The way you eclipse the celestial
beings by climbing on top of me,
borrowing their fire. The way coyotes
claim night once, twice, thrice.

And the way the aurora borealis
shakes her wide sky-blanket
of viridian and red.
How love is like that night

light-filled and primal, and how
longing prods the horses
into the northern fields
to graze and graze until dawn.
---------------------------------
Leaving Kivalina

We arrived in Kivalina
like people fallen from a star
just two months after arriving in Alaska.
Now it’s time to depart, to leave
this land of ice-tundra, trumpeter
swan, snow geese. This narrow island
bumped by frazil, shuga, a thousand
kinds of sea ice. This land where
the Aurora Borealis rings out prayers
in timpani of sound.

We share our last meal at the Adams’ place
next door: Pilot bread, bowls brimming
with seal oil. Angeline serves muktuk,
whale skin, a treat from the cousins in Point Hope.
All through the meal, a mail-plane from Kotzebue
buzzes on the edge of consciousness. Even before
we’ve finished, Caleb’s three-wheeler roars
to the door and we jump into its storage cart.
Good-byes are quick, muted. We plan to return
in the fall but never do.

We soar over the black ravens,
the Californian-style houses
planted so far north, the village
school with its full-size gymnasium,
Kivalina’s two small churches, one Quaker,
one Episcopal from the days white ministers
assigned each village two Christian denominations.
We fly over the sea with its open leads,
the lagoon entrance with black melt-water roiling.
Already, the spring sun has scraped the tundra boulders
free of snow. We rise higher and higher
until the barrier island becomes a small,
white arm, until Kivalina’s houses
shrink into tiny match-boxes and the village
itself becomes as small and perfect
as my two year old’s hand.

You've been listening to the poems of Doris Lynch on the Poets Weave. I'm Romayne Rubinas Dorsey.

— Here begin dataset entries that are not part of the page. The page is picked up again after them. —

Lemma map_lookup_seqs {A} (m : gmap Z (list A)) (ds : list (list A)) :
  (forall k, 0 <= k < len ds -> m !! k = ds !! Z.to_nat k) ->
  map (fun k => default [] (m !! k)) (seqs (len ds)) = ds.
Proof.
  intros H. unfold seqs, len. rewrite Nat2Z.id, map_map.
  apply list_eq. intros i. rewrite list_lookup_fmap.
  destruct (decide (i < length ds)%nat) as [Hi|Hi].
  - rewrite lookup_seq_lt by done. simpl. rewrite H by (unfold len; lia). rewrite Nat2Z.id.
    destruct (ds !! i) eqn:E; [done|]. apply lookup_ge_None in E. lia.
  - rewrite lookup_seq_ge by lia. symmetry. apply lookup_ge_None. lia.
Qed.

(** A complete buffer reassembles to its fragments in order. *)
Lemma Reassemble_holds fb ds :
  fb_holds fb ds -> Reassemble (set_complete fb) = Ok (concat ds).
Proof.
  intros [H1 H2 H3 H4 H5 H6]. unfold Reassemble. simpl. rewrite H1.
  destruct (List.find _ _) as [k|] eqn:E.
  - apply find_some in E as [Hk Hn]. apply list_elem_of_In, seqs_lookup in Hk.
    zbool. exfalso. apply Hn. rewrite H3 by done.
    apply lookup_lt_is_Some_2. unfold len in Hk. lia.
  - by rewrite map_lookup_seqs.
Qed.

(** The outcome of the last fragment in sequence. *)
Lemma AddFragment_last_eq fb ds d :
  fb_holds fb ds -> len ds < 65535 -> len (concat ds) + len d < 4294967296 ->
  snd (AddFragment fb (len ds) d false) =
    let n := len (concat ds) + len d in
    if (0 <? TotalLength fb) && (TotalLength fb <? n) then
      Err (ErrFragmentOverflow n (TotalLength fb))
    else if (0 <? TotalLength fb) && (n <? TotalLength fb) then
      Err (ErrFragmentIncomplete n (TotalLength fb))
    else Ok (Some (concat ds ++ d)).
Proof.
  intros H Hc Ht. assert (H' := fb_holds_store fb ds d H Hc Ht).
  unfold AddFragment. rewrite (fh_open _ _ H), (fh_seq _ _ H), Z.eqb_refl. cbn [negb].
  assert (R := fh_recv _ _ H'). rewrite concat_snoc, len_app in R.
  change (TotalLength (store_fragment fb d)) with (TotalLength fb). rewrite R. cbn zeta.
  destruct (_ && _); [done|]. destruct (_ && _); [done|].
  cbn [snd]. rewrite (Reassemble_holds _ _ H'), concat_snoc. done.
Qed.

(** A refused fragment (buffer complete, or not the next sequence number)
    leaves the buffer as it was. *)
Lemma AddFragment_refused fb seq d more :
  Complete fb = true \/ seq <> FragmentSeq fb ->
  fst (AddFragment fb seq d more) = fb /\ is_Ok (snd (AddFragment fb seq d more)) = false.
Proof.
  unfold AddFragment. intros [H|H].
  - by rewrite H.
  - destruct (Complete fb); [done|]. destruct (seq =? FragmentSeq fb) eqn:E; [zsolve|done].
Qed.

(** An intermediate fragment below the declared length just extends the buffer. *)
Lemma AddFragment_more fb ds d :
  fb_holds fb ds -> len ds < 65535 -> len (concat ds) + len d < 4294967296 ->
  TotalLength fb = 0 \/ len (concat ds) + len d < TotalLength fb ->
  AddFragment fb (len ds) d true = (store_fragment fb d, Ok None).
Proof.
  intros H Hc Ht HT. assert (H' := fb_holds_store fb ds d H Hc Ht).
  unfold AddFragment. rewrite (fh_open _ _ H), (fh_seq _ _ H), Z.eqb_refl. cbn [negb].
  assert (R := fh_recv _ _ H'). rewrite concat_snoc, len_app in R.
  change (TotalLength (store_fragment fb d)) with (TotalLength fb). rewrite R.
  destruct (_ && _) eqn:E; [|done]. zbool. lia.
Qed.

Baby reindeer on wobbly legs.

(GrottesdeHan, Wikimedia)

Doris Lynch’s collection Swimming to Alaska was published in November 2023 by Bottom Dog Press. The poems describe her Alaskan adventures including a year in an arctic village. Her haibun collection Meteor Hound, published by MediaJazz.com, also came out in 2023. She’s won fellowships from the Alaska Council on the Arts and Indiana Arts Council.

On this edition of the Poets Weave, Doris reads "Feeding an Orphan Reindeer Fawn," "Late August Beyond the Glacier," and "Leaving Kivalina."